If you are unsure about your relationship with God, go here to find peace.


Father, You are good, and You are perfect. There is nothing errant about your agenda, your ways, or your timing. The errors are within us. We struggle to understand. We struggle to believe. We struggle to do right. We struggle to remain faithful. We struggle to surrender. Holy Spirit, our Counselor, help us to come to the end of ourselves and all of our striving for control, to pull back those drapes and let the Sun of Righteousness illuminate our lives with hope, peace, and renewal. Bring us into holy and humble submission, we pray in Jesus’ name, Amen.

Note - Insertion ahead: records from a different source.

(** X7: in every run, in the state that any sequence of steps leaves
    behind, every subscription that a client holds has the five handlers
    (join, error, publication, subscribing, subscribed) set, in the order
    of their registration, and [Subscribe] was called on it.  A run of
    the connected handler is one step, so this speaks of the
    subscriptions as a finished handler leaves them, not of the order in
    which the handler works inside. *)
Theorem subscriptions_fully_set_up (ls : list Label) (p : Proc) :
  run ls init = Some p ->
  forall (i : nat) (c : Client) (s : Subscription),
    client_at i p = Some c -> In s (subs c) ->
    subHooks s = [HJoin; HSubError; HPublication; HSubscribing; HSubscribed]
    /\ subscribeCalled s = true.
Proof.
  intros Hrun i c s Hat Hin.
  assert (Hok : forallb slot_ready (clients p) = true)
    by (apply (run_invariant _ step_ready ls init p Hrun); reflexivity).
  unfold client_at in Hat.
  destruct (nth_error (clients p) i) as [[c'|]|] eqn:E; try discriminate.
  injection Hat as ->. apply nth_error_In in E.
  rewrite forallb_forall in Hok. apply Hok in E. cbn [slot_ready] in E.
  rewrite forallb_forall in E. apply E in Hin.
  apply andb_true_iff in Hin as [Hh Hc].
  split; [now apply subhooks_eqb_eq | exact Hc].
Qed.

Lemma subscriptions_fully_set_up_witness :
  run startup_run init = Some after_startup
  /\ exists c s,
       client_at 2 after_startup = Some c /\ In s (subs c)
       /\ subHooks s = [HJoin; HSubError; HPublication; HSubscribing; HSubscribed]
       /\ subscribeCalled s = true.
Proof.
  split; [exact run_startup|].
  eexists. eexists. split; [reflexivity|].
  assert (Hin : In (mkSub "com.jtbonhomme.server" all_sub_hooks true true)
                   (subs (mkClient wsURL "listening-go-client" "0.0.1"
                            [HConnecting; HConnected; HDisconnected; HError; HMessage]
                            [mkSub "com.jtbonhomme.server" all_sub_hooks true true])))
    by (left; reflexivity).
  split; [exact Hin|].
  exact (subscriptions_fully_set_up startup_run after_startup run_startup
           2%nat _ _ eq_refl Hin).
Defined.

(** ** The order of the bootstrap *)

(** Before the listener goroutine is spawned nothing but [main] and the
    delivery of a signal can step: there is no listener, no server-side
    client and no client. *)
Lemma only_main_before_go (l : Label) (p p' : Proc) :
  step l p = Some p' ->
  spawned (listener p) = false -> srvHooks p = [] -> clients p = [] ->
  (exists o, l = LMain o) \/ (exists s, l = LSignal s).
Proof.
  intros H Hlis Hhooks Hcl.
  unfold step in H. destruct (status p); try discriminate.
  destruct l; try (left; eexists; reflexivity); try (right; eexists; reflexivity);
    exfalso; unfold guard, is_serving, has_hook, client_event, client_at in H;
    rewrite ?Hhooks, ?Hcl in H; destruct (listener p); try discriminate Hlis;
    cbn in H; rewrite ?andb_false_r in H; try discriminate H.
  destruct i; discriminate H.
Qed.

Lemma step_boot (l : Label) (p p' : Proc) :
  step l p = Some p' -> boot_inv p -> boot_inv p'.
Proof.
  intros H [Hbefore Hafter].
  pose proof (step_running _ _ _ H) as Hrun.
  destruct (spawned (listener p)) eqn:Hsp.
  - (* the goroutine was spawned: calls are only added *)
    destruct (Hafter eq_refl) as [rest Hrest]. clear Hbefore Hafter.
    assert (Hl : (exists o, l = LMain o) \/ forall o, l <> LMain o)
      by (destruct l; try (right; discriminate); left; eexists; reflexivity).
    destruct Hl as [[o ->]|Hl].
    + main_cases H o; split; blocks; intros Hs;
        try (rewrite Hs in Hsp; discriminate Hsp); try discriminate Hs;
        rewrite Hrest, <- ?app_assoc; eexists; reflexivity.
    + other_step H Hl; split; blocks; intros Hs;
        try (rewrite Hs in Hsp; discriminate Hsp); try discriminate Hs;
        rewrite Hrest, <- ?app_assoc; eexists; reflexivity.
  - (* not yet: only [main] and signals step *)
    destruct (Hbefore eq_refl) as (Hhooks & Hcl & Hpre & Hexact).
    destruct (Hexact Hrun) as [Hgo Hcalls]. clear Hexact Hafter Hbefore.
    destruct (only_main_before_go _ _ _ H Hsp Hhooks Hcl) as [[o ->]|[s ->]].
    + main_cases H o; cbn [before_go boot_progress] in *; try discriminate Hgo;
        split; blocks; intros Hs; try discriminate Hs;
        try (rewrite Hs in Hsp; discriminate Hsp);
        rewrite ?Hcalls; cbn [firstn bootstrap_calls app];
        try (eexists; reflexivity);
        repeat split; auto; try discriminate;
        try (intros _; split; reflexivity);
        try (eexists ?[k]; instantiate (k := 1%nat); reflexivity);
        try (eexists ?[k]; instantiate (k := 2%nat); reflexivity);
        try (eexists ?[k]; instantiate (k := 3%nat); reflexivity);
        try (eexists ?[k]; instantiate (k := 6%nat); reflexivity);
        try (exists 0%nat; reflexivity).
    + unfold step in H. rewrite Hrun in H. injection H as <-.
      unfold deliver.
      destruct (existsb (signal_eqb s) (notified p));
        [destruct (interrupt p) as [[|]|]|];
        split; blocks; intros Hs; try (rewrite Hs in Hsp; discriminate Hsp);
        repeat split; auto; try discriminate.
Qed.

(** X8: the trace of calls (which leaves out the logger: its set-up in
    lines 24-30 and every line logged) always starts, in this order, with
    [centrifuge.New], [node.OnConnect], [node.Run], [NewWebsocketHandler]
    with a read buffer of 1024, the registration of the websocket route
    behind [auth], the registration at the root of the file server of
    ./public, and the [go] statement.  Until the listener goroutine is
    spawned the trace is a prefix of these seven, no hook is set for any
    connection and there is no client; from then on the trace begins
    with the seven.  So the on-connect callback and both routes are
    registered before the listener starts, hence before any request or
    connection is handled. *)
Theorem bootstrap_in_order (ls : list Label) (p : Proc) :
  run ls init = Some p ->
  (listener p = LisNone ->
     (exists k, calls p = firstn k bootstrap_calls)
     /\ srvHooks p = [] /\ clients p = [])
  /\ (listener p <> LisNone ->
      exists rest, calls p = (bootstrap_calls ++ rest)%list).
Proof.
  intros Hrun.
  assert (Hinv : boot_inv p).
  { apply (run_invariant boot_inv step_boot ls init p Hrun).
    split; cbn; intros; try discriminate.
    repeat split; auto. exists 0%nat. reflexivity. }
  destruct Hinv as [Hbefore Hafter]. split.
  - intros Hlis. rewrite Hlis in Hbefore.
    destruct (Hbefore eq_refl) as (Hh & Hc & Hk & _). auto.
  - intros Hlis. apply Hafter. destruct (listener p); [congruence| |]; reflexivity.
Qed.

Lemma bootstrap_in_order_witness :
  run startup_run init = Some after_startup
  /\ listener after_startup <> LisNone
  /\ exists rest, calls after_startup = (bootstrap_calls ++ rest)%list.
Proof.
  split; [exact run_startup|]. split; [discriminate|].
  exact (proj2 (bootstrap_in_order startup_run after_startup run_startup)
           ltac:(discriminate)).
Defined.

(** ** How the process ends *)

(** X9: until [main] has called [signal.Notify], which it does only
    after [wg.Wait()] has returned, no signal is relayed to the program:
    a signal delivered to the running process then ends it by its
    default disposition, with nothing logged and no step afterwards. *)
Theorem signal_before_notify_kills (ls : list Label) (p : Proc) (s : Signal) :
  run ls init = Some p ->
  status p = Running -> handler_installed (main_pc p) = false ->
  notified p = [] /\ interrupt p = None
  /\ exists p',
       step (LSignal s) p = Some p'
       /\ status p' = Killed s /\ logs p' = logs p /\ calls p' = calls p
       /\ forall l, step l p' = None.
Proof.
  intros Hrun Hst Hpc.
  pose proof (run_signal_inv _ _ _ Hrun signal_init) as [Hbefore _].
  destruct (Hbefore Hpc) as [Hnot Hint].
  split; [exact Hnot|]. split; [exact Hint|].
  rewrite (step_deliver s p Hst). unfold deliver. rewrite Hnot. cbn [existsb].
  eexists. split; [reflexivity|]. do 3 (split; [reflexivity|]).
  intros l. apply ended_is_stuck. cbn. discriminate.
Qed.

Lemma signal_before_notify_kills_witness :
  run waiting_run init = Some at_wait
  /\ status at_wait = Running /\ handler_installed (main_pc at_wait) = false
  /\ exists p',
       step (LSignal SIGINT) at_wait = Some p'
       /\ status p' = Killed SIGINT /\ logs p' = logs at_wait.
Proof.
  split; [exact run_at_wait|]. split; [reflexivity|]. split; [reflexivity|].
  destruct (signal_before_notify_kills waiting_run at_wait SIGINT
              run_at_wait eq_refl eq_refl)
    as (_ & _ & p' & Hstep & Hk & Hl & _).
  exists p'. auto.
Defined.

Lemma step_ending (l : Label) (h : list Label) (p p' : Proc) :
  step l p = Some p' -> signal_inv p -> ending_inv h p ->
  ending_inv (h ++ [l]) p'.
Proof.
  intros H [Sbefore Safter] [Hseen Hkilled Hexited].
  pose proof (step_running _ _ _ H) as Hrun.
  assert (Hold : signal_seen p = true ->
                 exists s, In (LSignal s) (h ++ [l]) /\ is_term_signal s).
  { intros Hs. destruct (Hseen Hs) as (s & Hin & Ht).
    exists s. split; [apply in_or_app; now left | exact Ht]. }
  assert (Hl : (exists o, l = LMain o) \/ forall o, l <> LMain o)
    by (destruct l; try (right; discriminate); left; eexists; reflexivity).
  destruct Hl as [[o ->]|Hl].
  - unfold signal_seen in *.
    main_cases H o; split; unfold signal_seen; blocks;
      repeat match goal with E : main_pc _ = _ |- _ => rewrite E in * end;
      repeat match goal with E : interrupt _ = _ |- _ => rewrite E in * end;
      try (intros ? Hk; rewrite Hrun in Hk; discriminate Hk);
      try (intros ? Hk; discriminate Hk);
      try (intros Hk; rewrite Hrun in Hk; discriminate Hk);
      try (intros Hk; discriminate Hk);
      try (intros _; reflexivity);
      try (intros _; apply Hold; reflexivity);
      try exact Hold.
    all: intros Hs; apply Hold; destruct l; try discriminate Hs; reflexivity.
  - destruct (step_other_signal _ _ _ H Hl) as (Hpc & Hnot & Hint).
    assert (Hstat : status p' = Running \/ (exists v, status p' = Crashed v)
                    \/ (exists s, l = LSignal s /\ status p' = Killed s
                                  /\ existsb (signal_eqb s) (notified p) = false)).
    { clear - H Hl Hrun. other_step H Hl; auto;
        try (right; left; eexists; reflexivity).
      right; right; eexists; repeat split; assumption. }
    split.
    + unfold signal_seen. rewrite Hpc.
      destruct Hint as [Hint|(s & -> & Hex & Hemp & Hnew)].
      * rewrite Hint. exact Hold.
      * intros _. exists s. split; [apply in_or_app; right; now left|].
        destruct (handler_installed (main_pc p)) eqn:Hh.
        -- destruct (Safter eq_refl) as [Hn _]. rewrite Hn in Hex.
           now apply notified_term.
        -- destruct (Sbefore eq_refl) as [Hn _]. rewrite Hn in Hex.
           discriminate Hex.
    + intros s Hk.
      destruct Hstat as [Hs|[[v Hs]|(s0 & -> & Hs & Hex)]];
        try (rewrite Hs in Hk; discriminate Hk).
      rewrite Hs in Hk. injection Hk as ->.
      split; [apply in_or_app; right; now left|].
      rewrite Hpc. intros Hh.
      destruct (Safter Hh) as [Hn _]. rewrite Hn in Hex.
      destruct s; [reflexivity | discriminate Hex | discriminate Hex].
    + intros He.
      destruct Hstat as [Hs|[[v Hs]|(s0 & _ & Hs & _)]];
        rewrite Hs in He; discriminate He.
Qed.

Questions for Reflection, Small Group or Family Discussion:

  1. In your opinion, what is the most significant event in history?
  2. Read Luke 24:13-35. How had the events of the last few days crushed the expectations of the two men talking with Jesus (v.21)? Why did Jesus explain the Scriptures to the men (vv.25-27)? What did the men recall after they reflected on their conversation with Jesus (v.32)?
  3. How do life’s trials tend to change our expectations of the Christian life?
  4. When have you been guilty of unbelief? What great truths has God taught you that you failed to understand at first?
  5. What might it look like for you to pull back the curtain today and let the “Sun of Righteousness” shed light on our doubts, fears, and apprehensions?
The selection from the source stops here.